▶ TASK DATA:
===

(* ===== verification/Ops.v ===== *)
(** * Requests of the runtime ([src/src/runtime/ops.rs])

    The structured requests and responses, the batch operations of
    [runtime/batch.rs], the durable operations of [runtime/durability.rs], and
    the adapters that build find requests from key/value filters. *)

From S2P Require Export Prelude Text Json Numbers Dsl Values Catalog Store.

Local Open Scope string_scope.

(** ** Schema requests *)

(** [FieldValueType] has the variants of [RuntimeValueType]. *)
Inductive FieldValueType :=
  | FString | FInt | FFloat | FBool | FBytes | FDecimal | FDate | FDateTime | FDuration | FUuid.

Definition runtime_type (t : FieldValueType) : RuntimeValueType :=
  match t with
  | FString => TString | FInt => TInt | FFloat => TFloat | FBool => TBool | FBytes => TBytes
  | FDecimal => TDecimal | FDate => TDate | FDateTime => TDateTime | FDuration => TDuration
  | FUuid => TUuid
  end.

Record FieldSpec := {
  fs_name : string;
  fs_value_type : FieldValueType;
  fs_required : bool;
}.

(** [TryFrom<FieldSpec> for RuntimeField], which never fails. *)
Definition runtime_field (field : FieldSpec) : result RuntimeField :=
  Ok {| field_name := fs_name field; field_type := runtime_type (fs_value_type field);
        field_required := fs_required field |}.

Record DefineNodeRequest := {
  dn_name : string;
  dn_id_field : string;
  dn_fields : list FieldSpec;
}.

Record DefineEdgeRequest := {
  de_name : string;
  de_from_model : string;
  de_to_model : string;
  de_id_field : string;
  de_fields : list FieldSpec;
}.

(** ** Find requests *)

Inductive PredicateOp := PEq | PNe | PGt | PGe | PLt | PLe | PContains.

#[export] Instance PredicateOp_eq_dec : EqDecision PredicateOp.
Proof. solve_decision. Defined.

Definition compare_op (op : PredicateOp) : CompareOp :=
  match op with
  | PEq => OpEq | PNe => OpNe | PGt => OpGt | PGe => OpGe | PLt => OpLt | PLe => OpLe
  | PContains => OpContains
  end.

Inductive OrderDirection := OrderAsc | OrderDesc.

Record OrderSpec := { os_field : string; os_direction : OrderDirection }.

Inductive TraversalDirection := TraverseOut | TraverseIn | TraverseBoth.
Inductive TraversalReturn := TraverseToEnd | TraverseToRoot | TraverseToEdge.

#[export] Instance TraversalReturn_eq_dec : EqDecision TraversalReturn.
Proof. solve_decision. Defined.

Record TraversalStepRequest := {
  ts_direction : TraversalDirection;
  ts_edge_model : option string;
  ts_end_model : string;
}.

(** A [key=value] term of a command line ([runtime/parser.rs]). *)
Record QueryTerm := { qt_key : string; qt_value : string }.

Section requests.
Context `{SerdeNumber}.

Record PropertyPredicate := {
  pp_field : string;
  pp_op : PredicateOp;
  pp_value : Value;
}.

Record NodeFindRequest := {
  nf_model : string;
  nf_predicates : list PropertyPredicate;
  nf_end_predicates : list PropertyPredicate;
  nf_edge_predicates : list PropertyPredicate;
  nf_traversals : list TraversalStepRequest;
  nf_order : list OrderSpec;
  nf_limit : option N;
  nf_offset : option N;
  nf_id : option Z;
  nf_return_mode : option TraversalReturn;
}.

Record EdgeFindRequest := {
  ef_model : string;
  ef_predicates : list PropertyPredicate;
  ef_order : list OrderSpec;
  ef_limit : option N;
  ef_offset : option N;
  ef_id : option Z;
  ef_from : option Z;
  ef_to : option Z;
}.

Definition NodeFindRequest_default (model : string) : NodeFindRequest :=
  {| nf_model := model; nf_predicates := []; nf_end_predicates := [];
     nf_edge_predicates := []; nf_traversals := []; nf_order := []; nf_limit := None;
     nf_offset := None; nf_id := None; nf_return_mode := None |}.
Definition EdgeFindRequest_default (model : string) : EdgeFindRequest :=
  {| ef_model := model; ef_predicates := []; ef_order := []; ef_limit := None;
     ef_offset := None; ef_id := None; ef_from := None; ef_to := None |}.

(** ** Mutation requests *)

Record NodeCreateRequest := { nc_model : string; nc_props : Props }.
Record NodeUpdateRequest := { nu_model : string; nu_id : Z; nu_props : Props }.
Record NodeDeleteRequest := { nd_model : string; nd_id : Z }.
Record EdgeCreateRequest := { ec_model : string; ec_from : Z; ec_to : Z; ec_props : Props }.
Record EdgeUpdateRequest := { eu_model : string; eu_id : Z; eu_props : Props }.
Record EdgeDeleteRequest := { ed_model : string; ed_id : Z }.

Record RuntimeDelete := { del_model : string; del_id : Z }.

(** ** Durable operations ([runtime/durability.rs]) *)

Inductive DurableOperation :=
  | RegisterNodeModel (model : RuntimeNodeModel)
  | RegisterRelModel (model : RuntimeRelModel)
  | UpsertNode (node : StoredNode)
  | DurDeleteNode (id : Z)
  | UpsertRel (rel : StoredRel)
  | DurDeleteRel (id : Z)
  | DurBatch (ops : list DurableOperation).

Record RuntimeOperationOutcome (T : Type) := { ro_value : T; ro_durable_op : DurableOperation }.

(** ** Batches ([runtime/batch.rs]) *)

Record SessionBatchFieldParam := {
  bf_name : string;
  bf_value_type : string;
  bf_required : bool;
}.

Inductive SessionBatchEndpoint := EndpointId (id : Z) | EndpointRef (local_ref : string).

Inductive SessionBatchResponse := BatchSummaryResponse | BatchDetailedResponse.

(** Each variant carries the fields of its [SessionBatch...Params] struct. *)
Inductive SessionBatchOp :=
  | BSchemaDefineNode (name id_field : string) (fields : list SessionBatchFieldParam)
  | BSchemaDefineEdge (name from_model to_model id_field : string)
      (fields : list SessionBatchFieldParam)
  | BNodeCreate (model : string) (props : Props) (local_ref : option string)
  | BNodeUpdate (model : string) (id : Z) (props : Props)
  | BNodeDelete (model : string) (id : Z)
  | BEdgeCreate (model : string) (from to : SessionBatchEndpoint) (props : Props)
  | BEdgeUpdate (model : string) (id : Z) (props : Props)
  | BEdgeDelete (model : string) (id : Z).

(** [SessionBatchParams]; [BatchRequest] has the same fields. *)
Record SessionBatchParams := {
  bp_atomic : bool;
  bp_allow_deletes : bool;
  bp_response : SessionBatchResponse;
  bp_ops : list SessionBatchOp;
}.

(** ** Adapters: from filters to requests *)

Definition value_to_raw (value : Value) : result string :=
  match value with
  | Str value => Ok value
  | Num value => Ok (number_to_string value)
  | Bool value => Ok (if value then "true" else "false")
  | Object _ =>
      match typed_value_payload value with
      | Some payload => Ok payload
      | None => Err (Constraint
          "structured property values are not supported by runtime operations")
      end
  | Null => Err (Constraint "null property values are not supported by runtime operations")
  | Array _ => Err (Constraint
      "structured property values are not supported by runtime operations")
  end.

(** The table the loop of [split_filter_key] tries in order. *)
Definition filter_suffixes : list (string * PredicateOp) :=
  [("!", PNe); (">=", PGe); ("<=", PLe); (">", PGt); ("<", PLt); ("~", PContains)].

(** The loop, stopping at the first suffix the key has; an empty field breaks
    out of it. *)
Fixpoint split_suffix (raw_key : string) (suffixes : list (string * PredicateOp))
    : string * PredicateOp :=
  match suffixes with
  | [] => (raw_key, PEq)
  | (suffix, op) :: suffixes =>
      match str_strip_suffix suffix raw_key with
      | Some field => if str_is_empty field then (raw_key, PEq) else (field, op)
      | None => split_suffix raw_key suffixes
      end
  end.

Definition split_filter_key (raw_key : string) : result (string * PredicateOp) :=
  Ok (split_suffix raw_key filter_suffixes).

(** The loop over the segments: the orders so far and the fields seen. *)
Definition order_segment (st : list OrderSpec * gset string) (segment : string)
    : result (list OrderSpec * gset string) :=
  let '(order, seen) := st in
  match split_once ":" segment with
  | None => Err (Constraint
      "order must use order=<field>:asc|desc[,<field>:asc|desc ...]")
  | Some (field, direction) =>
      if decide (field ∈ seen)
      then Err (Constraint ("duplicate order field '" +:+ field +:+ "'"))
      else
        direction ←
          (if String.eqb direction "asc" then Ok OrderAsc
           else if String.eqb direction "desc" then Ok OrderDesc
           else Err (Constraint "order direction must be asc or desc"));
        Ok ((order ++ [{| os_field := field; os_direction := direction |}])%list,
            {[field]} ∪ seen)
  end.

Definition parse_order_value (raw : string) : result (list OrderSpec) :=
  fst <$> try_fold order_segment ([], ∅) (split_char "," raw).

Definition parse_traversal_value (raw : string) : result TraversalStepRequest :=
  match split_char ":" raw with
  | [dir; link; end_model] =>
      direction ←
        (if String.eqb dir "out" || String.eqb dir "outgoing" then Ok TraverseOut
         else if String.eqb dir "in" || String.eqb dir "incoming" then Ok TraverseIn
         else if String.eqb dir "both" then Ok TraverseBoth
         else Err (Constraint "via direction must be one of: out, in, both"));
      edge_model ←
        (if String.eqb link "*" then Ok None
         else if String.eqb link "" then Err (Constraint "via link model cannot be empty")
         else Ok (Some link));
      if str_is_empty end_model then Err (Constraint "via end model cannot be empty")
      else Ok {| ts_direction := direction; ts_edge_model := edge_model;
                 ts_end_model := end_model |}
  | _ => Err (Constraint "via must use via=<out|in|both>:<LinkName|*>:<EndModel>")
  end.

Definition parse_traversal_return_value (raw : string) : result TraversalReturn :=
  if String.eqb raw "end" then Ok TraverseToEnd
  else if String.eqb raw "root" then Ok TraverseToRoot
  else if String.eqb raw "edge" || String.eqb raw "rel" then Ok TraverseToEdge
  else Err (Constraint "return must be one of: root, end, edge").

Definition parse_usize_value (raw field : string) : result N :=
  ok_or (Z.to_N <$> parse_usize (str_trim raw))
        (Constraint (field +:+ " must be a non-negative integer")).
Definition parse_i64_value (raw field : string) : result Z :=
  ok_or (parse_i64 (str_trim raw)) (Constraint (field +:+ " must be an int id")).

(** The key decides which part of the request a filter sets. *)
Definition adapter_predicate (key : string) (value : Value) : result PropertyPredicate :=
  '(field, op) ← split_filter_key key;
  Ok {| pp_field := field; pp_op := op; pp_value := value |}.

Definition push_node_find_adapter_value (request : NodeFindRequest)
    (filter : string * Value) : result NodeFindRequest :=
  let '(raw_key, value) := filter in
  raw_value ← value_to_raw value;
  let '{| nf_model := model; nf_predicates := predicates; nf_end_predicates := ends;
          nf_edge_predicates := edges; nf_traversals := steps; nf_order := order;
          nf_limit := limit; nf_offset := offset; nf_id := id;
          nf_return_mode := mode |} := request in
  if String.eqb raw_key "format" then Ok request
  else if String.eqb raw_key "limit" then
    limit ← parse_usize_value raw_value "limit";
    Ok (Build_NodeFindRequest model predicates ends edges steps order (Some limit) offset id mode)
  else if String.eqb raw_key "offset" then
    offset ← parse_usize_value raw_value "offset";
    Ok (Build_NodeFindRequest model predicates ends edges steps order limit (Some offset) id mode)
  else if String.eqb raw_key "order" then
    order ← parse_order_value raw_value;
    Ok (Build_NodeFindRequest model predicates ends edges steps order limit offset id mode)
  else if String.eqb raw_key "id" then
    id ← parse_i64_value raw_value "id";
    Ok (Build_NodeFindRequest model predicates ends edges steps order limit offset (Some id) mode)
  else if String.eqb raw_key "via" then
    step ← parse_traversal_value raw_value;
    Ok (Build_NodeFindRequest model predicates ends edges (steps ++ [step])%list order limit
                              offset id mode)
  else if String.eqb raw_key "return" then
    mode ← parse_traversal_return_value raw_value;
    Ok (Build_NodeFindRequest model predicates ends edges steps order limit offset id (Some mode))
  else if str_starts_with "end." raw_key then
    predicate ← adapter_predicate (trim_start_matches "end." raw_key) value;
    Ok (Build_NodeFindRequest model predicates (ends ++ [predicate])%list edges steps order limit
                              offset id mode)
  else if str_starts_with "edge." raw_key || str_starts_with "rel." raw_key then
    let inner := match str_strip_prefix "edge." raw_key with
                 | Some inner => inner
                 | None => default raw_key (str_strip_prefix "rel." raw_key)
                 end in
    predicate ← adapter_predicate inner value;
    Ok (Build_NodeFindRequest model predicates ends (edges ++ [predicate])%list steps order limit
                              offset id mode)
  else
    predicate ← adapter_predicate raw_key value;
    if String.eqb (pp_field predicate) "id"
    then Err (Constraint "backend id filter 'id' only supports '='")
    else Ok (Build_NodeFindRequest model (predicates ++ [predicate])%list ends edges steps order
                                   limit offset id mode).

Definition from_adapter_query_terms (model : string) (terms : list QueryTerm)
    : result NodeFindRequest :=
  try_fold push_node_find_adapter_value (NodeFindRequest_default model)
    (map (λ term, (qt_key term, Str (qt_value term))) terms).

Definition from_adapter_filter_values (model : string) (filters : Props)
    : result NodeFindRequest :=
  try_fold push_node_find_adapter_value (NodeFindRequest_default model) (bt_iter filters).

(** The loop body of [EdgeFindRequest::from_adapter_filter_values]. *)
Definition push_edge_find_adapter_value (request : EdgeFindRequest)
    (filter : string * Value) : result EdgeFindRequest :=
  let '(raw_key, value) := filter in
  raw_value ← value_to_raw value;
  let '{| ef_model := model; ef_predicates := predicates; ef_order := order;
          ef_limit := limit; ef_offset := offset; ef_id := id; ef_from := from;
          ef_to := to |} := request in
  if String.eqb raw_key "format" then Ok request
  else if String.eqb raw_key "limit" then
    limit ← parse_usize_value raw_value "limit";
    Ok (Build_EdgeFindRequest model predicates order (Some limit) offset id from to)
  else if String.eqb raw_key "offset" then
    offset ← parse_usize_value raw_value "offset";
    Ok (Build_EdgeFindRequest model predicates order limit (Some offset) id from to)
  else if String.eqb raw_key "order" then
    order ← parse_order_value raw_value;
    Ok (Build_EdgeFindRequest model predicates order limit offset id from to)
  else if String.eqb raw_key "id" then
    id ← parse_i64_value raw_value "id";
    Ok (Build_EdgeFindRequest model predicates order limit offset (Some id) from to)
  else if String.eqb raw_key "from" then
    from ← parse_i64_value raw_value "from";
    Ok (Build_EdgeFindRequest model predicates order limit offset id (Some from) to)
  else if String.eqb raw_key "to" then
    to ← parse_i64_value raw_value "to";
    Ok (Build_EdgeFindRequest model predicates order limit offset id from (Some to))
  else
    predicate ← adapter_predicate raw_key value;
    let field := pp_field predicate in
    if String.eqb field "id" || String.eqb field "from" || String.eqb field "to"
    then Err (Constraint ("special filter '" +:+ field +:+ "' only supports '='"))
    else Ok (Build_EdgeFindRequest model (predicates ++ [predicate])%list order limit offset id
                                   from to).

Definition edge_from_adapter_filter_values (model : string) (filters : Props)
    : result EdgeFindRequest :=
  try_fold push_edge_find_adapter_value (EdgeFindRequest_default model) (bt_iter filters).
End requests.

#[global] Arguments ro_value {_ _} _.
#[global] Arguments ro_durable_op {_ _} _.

===

▶ REQUIRED ACTION: Search the data above for the word "terms" and report how many lines contain it, with nothing further.

▶ ANSWER BOX: 2